31.8 GW aus erneuerbaren Quellen
Mexiko verfügt über einen vielfältigen Energiesektor, der durch eine Vielzahl von Kraftwerken und unterschiedlichen Energiequellen geprägt ist. Mit insgesamt 336 Kraftwerken und einer installierten Gesamtkapazität von 101,1 Gigawatt (GW) spielt die Energieproduktion eine entscheidende Rolle in der wirtschaftlichen Entwicklung des Landes. Die Energieversorgung ist nicht nur für die Industrie, sondern auch für die Bevölkerung von zentraler Bedeutung, insbesondere in einem Land, das stetig wächst und urbanisiert wird.
Die primären Energiequellen in Mexiko sind vielfältig, wobei fossile Brennstoffe, erneuerbare Energien und andere Quellen eine Rolle spielen. Gas ist die dominanteste Energiequelle und trägt mit 26,3 GW zur Gesamtkapazität bei, unterstützt durch 61 Gas-Kraftwerke. Darüber hinaus ist die Wasserkraft mit 73 Kraftwerken und einer Kapazität von 12,4 GW von Bedeutung, gefolgt von Biomasse mit 62 Anlagen und einer Leistung von 0,7 GW. Es gibt auch eine signifikante Anzahl von 59 Kraftwerken, deren Energieträger nicht genau identifiziert sind, die jedoch eine Kapazität von 37,5 GW aufweisen. Solarenergie, die zunehmend an Bedeutung gewinnt, hat eine installierte Kapazität von 2,7 GW, verteilt auf 29 Anlagen.
Der Fortschritt im Bereich der erneuerbaren Energien in Mexiko ist bemerkenswert. Die Regierung hat Maßnahmen ergriffen, um die Abhängigkeit von fossilen Brennstoffen zu reduzieren und den Anteil erneuerbarer Energien an der Gesamtstromerzeugung zu erhöhen. Besonders die Solarenergie hat in den letzten Jahren ein bemerkenswertes Wachstum erfahren, unterstützt durch eine Vielzahl von Initiativen zur Förderung erneuerbarer Technologien. Mexiko hat das Potenzial, eine der größten Solarenergienationen der Welt zu werden, dank seiner geografischen Lage und der intensiven Sonneneinstrahlung in vielen Regionen des Landes.

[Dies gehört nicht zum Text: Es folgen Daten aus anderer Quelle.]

(** C9.  A failure reaching the boundary of either entry point whose
    message is exactly [None], and which the classifier does not take
    for a withheld account, is reported with the fixed
    authentication-failure message. *)
Theorem none_message_is_auth_failure (e : Exn) :
  exn_str e = "None" ->
  _is_withheld_error e = Returns false ->
  error_boundary e = Returns (ErrorResult ERROR_MSG_AUTH_FAILED)
  /\ (t_matches = true -> t_body = Raises e ->
      t_call = Returns (ErrorResult ERROR_MSG_AUTH_FAILED))
  /\ (s_matches = true -> s_body = Raises e ->
      s_call = Returns (ErrorResult ERROR_MSG_AUTH_FAILED)).
Proof.
  intros Hstr Hw.
  assert (Hb : error_boundary e = Returns (ErrorResult ERROR_MSG_AUTH_FAILED)).
  { unfold error_boundary. rewrite Hw. simpl. rewrite Hstr. reflexivity. }
  split; [exact Hb | split].
  - intros Hm He. rewrite (get_metadata_guarded Hm), He. exact Hb.
  - intros Hm He. rewrite (get_metadata_by_date_guarded Hm), He. exact Hb.
Qed.

(** C8.  When the account lookup of either entry point returns, without
    raising, a record whose [legacy] object has a truthy
    [withheld_scope], the call returns the fixed withheld message as its
    error. *)
Theorem withheld_scope_gives_withheld_message (user legacy : dict) (flag : PyVal) :
  dict_get "legacy" user = Some (PyDict legacy) ->
  dict_get "withheld_scope" legacy = Some flag ->
  truthy flag = true ->
  (t_matches = true ->
   initialize t_extractor = None ->
   (if PyStr.startswith "id:" t_user
    then user_by_rest_id t_extractor (PyStr.drop 3 t_user)
    else user_by_screen_name t_extractor t_user) = Returns user ->
   t_call = Returns (ErrorResult ERROR_MSG_WITHHELD))
  /\ (s_matches = true ->
      initialize s_extractor = None ->
      user_by_screen_name s_extractor t_user = Returns user ->
      s_call = Returns (ErrorResult ERROR_MSG_WITHHELD)).
Proof.
  intros Hl Hw Ht.
  pose proof (resolve_account_flagged user legacy flag Hl Hw Ht) as Hr.
  split.
  - intros Hm Hi Hu. rewrite (get_metadata_guarded Hm).
    unfold t_body, timeline_body, run_initialize.
    rewrite Hi. cbn [bind]. rewrite Hu, Hr. reflexivity.
  - intros Hm Hi Hu. rewrite (get_metadata_by_date_guarded Hm).
    unfold s_body, search_body, run_initialize.
    rewrite Hi. cbn [bind]. rewrite Hu, Hr. reflexivity.
Qed.

Lemma timeline_call_success (r : Result) :
  t_call = Returns r -> is_error r = false -> t_body = Returns r.
Proof.
  intros H Hr. destruct t_matches eqn:Hm.
  - rewrite (get_metadata_guarded Hm) in H. exact (guarded_success _ _ H Hr).
  - rewrite (get_metadata_unmatched Hm) in H. discriminate H.
Qed.

Lemma search_call_success (r : Result) :
  s_call = Returns r -> is_error r = false -> s_body = Returns r.
Proof.
  intros H Hr. destruct s_matches eqn:Hm.
  - rewrite (get_metadata_by_date_guarded Hm) in H.
    exact (guarded_success _ _ H Hr).
  - rewrite (get_metadata_by_date_unmatched Hm) in H. discriminate H.
Qed.

(** C3, as the code has it.  With [page > 0] and [batch_size > 0]:
    when the extractor holds a cursor token as iteration starts, no
    item is skipped and the fetch begins at the first item; otherwise
    the iterator is advanced by [page * batch_size] items, which are
    discarded (all of them, when the stream holds that many; to its
    end, when a shorter stream stops). *)
Theorem skip_unless_cursor (extractor : Extractor) :
  (0 < batch_size)%Z -> (0 < page)%Z ->
  (cursor_set (cursor_at_iter extractor) = true ->
   skip_phase extractor batch_size page = Returns (iter extractor))
  /\ (cursor_set (cursor_at_iter extractor) = false ->
      (page * batch_size <= Z.of_nat (List.length (stream extractor)))%Z
      \/ stream_end extractor = None ->
      exists iterator,
        skip_phase extractor batch_size page = Returns iterator
        /\ pending iterator
           = skipn (Z.to_nat (page * batch_size)) (stream extractor)
        /\ at_end iterator = stream_end extractor).
Proof.
  intros Hb Hp. split.
  - apply skip_phase_with_cursor.
  - apply skip_phase_without_cursor; assumption.
Qed.

(** C4.  In a successful timeline call [has_more] is true exactly when
    [batch_size > 0] and the fetch phase, run on what the skip left,
    took exactly [batch_size] items; the number it takes is the smaller
    of the cap and what was left, so [has_more] is false when fewer
    items than the cap were left, and false when [batch_size = 0]. *)
Theorem has_more_iff_batch_filled (r : Result) :
  t_call = Returns r -> is_error r = false ->
  exists iterator fetched,
    skip_phase t_extractor batch_size page = Returns iterator
    /\ fetch_phase (now P) media_type batch_size iterator = Returns fetched
    /\ items_fetched fetched
       = Z.of_nat (if (batch_size >? 0)%Z
                   then Nat.min (Z.to_nat batch_size)
                                (List.length (pending iterator))
                   else List.length (pending iterator))
    /\ (result_has_more r = Some true
        <-> (0 < batch_size)%Z /\ items_fetched fetched = batch_size)
    /\ ((0 < batch_size)%Z ->
        (Z.of_nat (List.length (pending iterator)) < batch_size)%Z ->
        result_has_more r = Some false)
    /\ (batch_size = 0%Z -> result_has_more r = Some false).
Proof.
  intros H Hr. apply (timeline_call_success r H) in Hr.
  apply timeline_body_returns in Hr.
  destruct Hr as (iterator & fetched & Hskip & Hfetch & _ & _ & Hmore).
  exists iterator, fetched.
  pose proof (fetch_phase_returns _ _ _ _ _ Hfetch) as (Hn & _ & _).
  cbv zeta in Hn.
  split; [exact Hskip | split; [exact Hfetch | split; [exact Hn |]]].
  rewrite Hmore. split; [| split].
  - split.
    + intros E. injection E as E. apply Bool.andb_true_iff in E.
      destruct E as [E1 E2]. apply Z.gtb_lt in E1. apply Z.eqb_eq in E2. auto.
    + intros [E1 E2]. apply Z.gtb_lt in E1. apply Z.eqb_eq in E2.
      rewrite E1, E2. reflexivity.
  - intros Hb Hlt. apply Z.gtb_lt in Hb. rewrite Hb in Hn |- *.
    assert ((items_fetched fetched =? batch_size)%Z = false) as ->
        by (apply Z.eqb_neq; lia).
    reflexivity.
  - intros ->. reflexivity.
Qed.



End Calls.

(** C2, as the code has it.  With [batch_size = 100] and [page = 2], no
    cursor token on the extractor, and a stream of fewer than 200 items
    that ends normally: the skip exhausts the stream without error, the
    fetch finds nothing, no account info is ever populated, and the call
    returns the account-not-found error. *)
Theorem page_past_end_is_account_not_found
        (P : Platform) (username auth_token timeline_type media_type : string)
        (retweets : bool) (user : dict) :
  let name := _parse_username username in
  let extractor :=
    timeline_extractor P name auth_token timeline_type 100 retweets in
  pattern_matches P (extractor_class_of timeline_type)
                  (timeline_url name timeline_type) = true ->
  initialize extractor = None ->
  resolve_account
    (if PyStr.startswith "id:" name
     then user_by_rest_id extractor (PyStr.drop 3 name)
     else user_by_screen_name extractor name) = Returns user ->
  cursor_set (cursor_at_iter extractor) = false ->
  (List.length (stream extractor) < 200)%nat ->
  stream_end extractor = None ->
  (exists iterator,
      skip_phase extractor 100 2 = Returns iterator
      /\ pending iterator = []
      /\ exists fetched,
          fetch_phase (now P) media_type 100 iterator = Returns fetched
          /\ new_timeline_entries fetched = []
          /\ fetch_account_info fetched = [])
  /\ get_metadata P username auth_token timeline_type 100 2 media_type retweets
     = Returns (ErrorResult ERROR_MSG_ACCOUNT_NOT_FOUND).
Proof.
  intros name extractor Hm Hi Hu Hc Hlen Hend.
  destruct (skip_phase_without_cursor extractor 100 2 eq_refl eq_refl Hc
                                      (or_intror Hend))
    as (iterator & Hs & Hp & He).
  rewrite skipn_all2 in Hp by (simpl; lia). rewrite Hend in He.
  assert (Hf : fetch_phase (now P) media_type 100 iterator
               = Returns (mkFetch 0 [] [] 0 (_cursor iterator))).
  { unfold fetch_phase. rewrite Hp, He. reflexivity. }
  split.
  - exists iterator. split; [exact Hs | split; [exact Hp |]].
    eexists. split; [exact Hf | split; reflexivity].
  - rewrite (get_metadata_guarded _ _ _ _ _ _ _ _ Hm).
    fold name. fold extractor.
    unfold timeline_body, run_initialize. rewrite Hi. cbn [bind].
    rewrite Hu. cbn [bind]. rewrite Hs. cbn [bind]. rewrite Hf.
    reflexivity.
Qed.

(* ===================================================================== *)
(** ** Sample runs                                                        *)
(* ===================================================================== *)

(** The explicit id form is returned unchanged. *)
Example parse_id_form : _parse_username "id:123456789" = "id:123456789".
Proof. reflexivity. Qed.

(** The query of a date-range call with the default filter clause. *)
Example default_search_query :
  search_query_of (_parse_username "@Handle") "2024-01-01" "2024-12-31"
                  "filter:media"
  = "from:handle since:2024-01-01 until:2024-12-31 filter:media".
Proof. reflexivity. Qed.

(** An unbounded timeline call keeps every media item, in stream order. *)
Example unbounded_timeline_call :
  exists info meta,
    get_metadata Sample.healthy "HANDLE" "token" "media" 0 0 "all" false
    = Returns (TimelineResult info 3
                 (map (entry_of (now Sample.healthy))
                      [Sample.photo 1; Sample.video 2; Sample.photo 3])
                 meta)
    /\ has_more meta = false.
Proof. do 2 eexists. split; vm_compute; reflexivity. Qed.

(** C1, counterexample.  A timeline kind outside the extractor's
    pattern: the call raises instead of returning an error dictionary. *)
Lemma unmatched_url_escapes :
  get_metadata Sample.healthy "@Handle" "token" "likes" 100 0 "all" false
  = Raises (ValueError "Invalid URL for likes: https://x.com/handle/likes").
Proof. vm_compute. reflexivity. Qed.

(** Missing credentials, in both modes. *)
Lemma none_message_is_auth_failure_witness :
  get_metadata Sample.unauthenticated "@Handle" "token" "media" 100 0 "all" false
  = Returns (ErrorResult ERROR_MSG_AUTH_FAILED)
  /\ get_metadata_by_date Sample.unauthenticated "@Handle" "token"
                          "2024-01-01" "2024-12-31" "filter:media" None
     = Returns (ErrorResult ERROR_MSG_AUTH_FAILED).
Proof.
  destruct (none_message_is_auth_failure
              Sample.unauthenticated "@Handle" "token" "media" 100 0 "all"
              false "2024-01-01" "2024-12-31" "filter:media" None
              (mkExn false "None" NoResponseAttr) eq_refl eq_refl)
    as (_ & Ht & Hs).
  split; [apply Ht | apply Hs]; reflexivity.
Defined.

(** A record flagged [Suspended], in both modes. *)
Lemma withheld_scope_gives_withheld_message_witness :
  get_metadata Sample.withheld "@Handle" "token" "media" 100 0 "all" false
  = Returns (ErrorResult ERROR_MSG_WITHHELD)
  /\ get_metadata_by_date Sample.withheld "@Handle" "token"
                          "2024-01-01" "2024-12-31" "filter:media" None
     = Returns (ErrorResult ERROR_MSG_WITHHELD).
Proof.
  destruct (withheld_scope_gives_withheld_message
              Sample.withheld "@Handle" "token" "media" 100
              0 "all" false "2024-01-01" "2024-12-31" "filter:media" None
              [("rest_id", PyStr "42");
               ("legacy", PyDict [("withheld_scope", PyStr "Suspended")])]
              [("withheld_scope", PyStr "Suspended")] (PyStr "Suspended")
              eq_refl eq_refl eq_refl)
    as (Ht & Hs).
  split; [apply Ht | apply Hs]; reflexivity.
Defined.

(** C10, at the failing input.  A transport failure carries
    [response = None]; the classifier reads [error.response.text] and
    raises [AttributeError] instead of returning a boolean.  When such a
    failure ends the stream of a timeline call, the classifier runs in
    the outer handler and its own failure leaves [get_metadata]. *)
Theorem is_withheld_error_raises_without_text :
  _is_withheld_error Sample.connection_error
  = Raises (AttributeError "NoneType" "text")
  /\ get_metadata Sample.broken_stream "@Handle" "token" "media" 0 0 "all" false
     = Raises (AttributeError "NoneType" "text").
Proof. split; vm_compute; reflexivity. Qed.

Trotz dieser Fortschritte steht der Energiesektor in Mexiko vor mehreren Herausforderungen. Die Abhängigkeit von fossilen Brennstoffen bleibt hoch, was die Bemühungen um eine nachhaltige Energiezukunft behindert. Darüber hinaus gibt es Bedenken hinsichtlich der Energiepolitik, die sich in den letzten Jahren gewandelt hat, was zu Unsicherheiten bei Investoren und der Privatwirtschaft geführt hat. Die Infrastruktur zur Verteilung und Speicherung von Energie ist ebenfalls oft veraltet und muss modernisiert werden, um effizienter und widerstandsfähiger gegen Herausforderungen wie Naturkatastrophen zu sein.
Für die Zukunft sieht der Ausblick für den Energiesektor in Mexiko sowohl Chancen als auch Herausforderungen. Es besteht ein wachsendes Interesse an der Entwicklung und Integration erneuerbarer Technologien, die zur Diversifizierung der Energiequellen beitragen können. Gleichzeitig muss die Regierung Strategien entwickeln, um die Unsicherheiten in der Energiepolitik zu beseitigen und ein günstiges Investitionsklima zu schaffen. Die Modernisierung der Energieinfrastruktur, die Förderung von Forschung und Innovation sowie die Schaffung eines rechtlichen Rahmens, der erneuerbare Energien begünstigt, werden entscheidend sein, um die Ziele einer nachhaltigen und resilienten Energiezukunft zu erreichen.